» EXERCISE PROMPT
Could you output every record below exactly as it appears?
##### DATA SUPPLIED #####
(* ===== verification/Script.v ===== *)
(** * Scripts ([src/src/script/script.h], [src/src/script/script.cpp])

    A script is the list of its bytes; a [const_iterator] into it is the list of
    the bytes still to be read.  [GetOp] returns the advanced iterator also when it
    fails, because the signature serializer uses it.  An opcode is its byte, as
    the C++ enumeration is cast from one; the enumerators are constants.
    [CScriptNum] is the variable-length signed integer of the script language. *)

From Stdlib Require Import ZArith Lia String.
From stdpp Require Import list.
From S2P Require Import Prelude Common.

Open Scope Z_scope.
Open Scope word_scope.

Abbreviation valtype := (list Z).
Abbreviation CScript := (list Z).
Abbreviation opcodetype := Z.

Definition MAX_SCRIPT_ELEMENT_SIZE : Z := 520.
Definition MAX_OPS_PER_SCRIPT : Z := 201.
Definition MAX_PUBKEYS_PER_MULTISIG : Z := 20.
Definition MAX_SCRIPT_SIZE : Z := 10000.
Definition MAX_STACK_SIZE : Z := 1000.
Definition LOCKTIME_THRESHOLD : Z := 500000000.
#####
» RESPONSE BELOW
(* ===== verification/Script.v ===== *)
(** * Scripts ([src/src/script/script.h], [src/src/script/script.cpp])

    A script is the list of its bytes; a [const_iterator] into it is the list of
    the bytes still to be read.  [GetOp] returns the advanced iterator also when it
    fails, because the signature serializer uses it.  An opcode is its byte, as
    the C++ enumeration is cast from one; the enumerators are constants.
    [CScriptNum] is the variable-length signed integer of the script language. *)

From Stdlib Require Import ZArith Lia String.
From stdpp Require Import list.
From S2P Require Import Prelude Common.

Open Scope Z_scope.
Open Scope word_scope.

Abbreviation valtype := (list Z).
Abbreviation CScript := (list Z).
Abbreviation opcodetype := Z.

Definition MAX_SCRIPT_ELEMENT_SIZE : Z := 520.
Definition MAX_OPS_PER_SCRIPT : Z := 201.
Definition MAX_PUBKEYS_PER_MULTISIG : Z := 20.
Definition MAX_SCRIPT_SIZE : Z := 10000.
Definition MAX_STACK_SIZE : Z := 1000.
Definition LOCKTIME_THRESHOLD : Z := 500000000.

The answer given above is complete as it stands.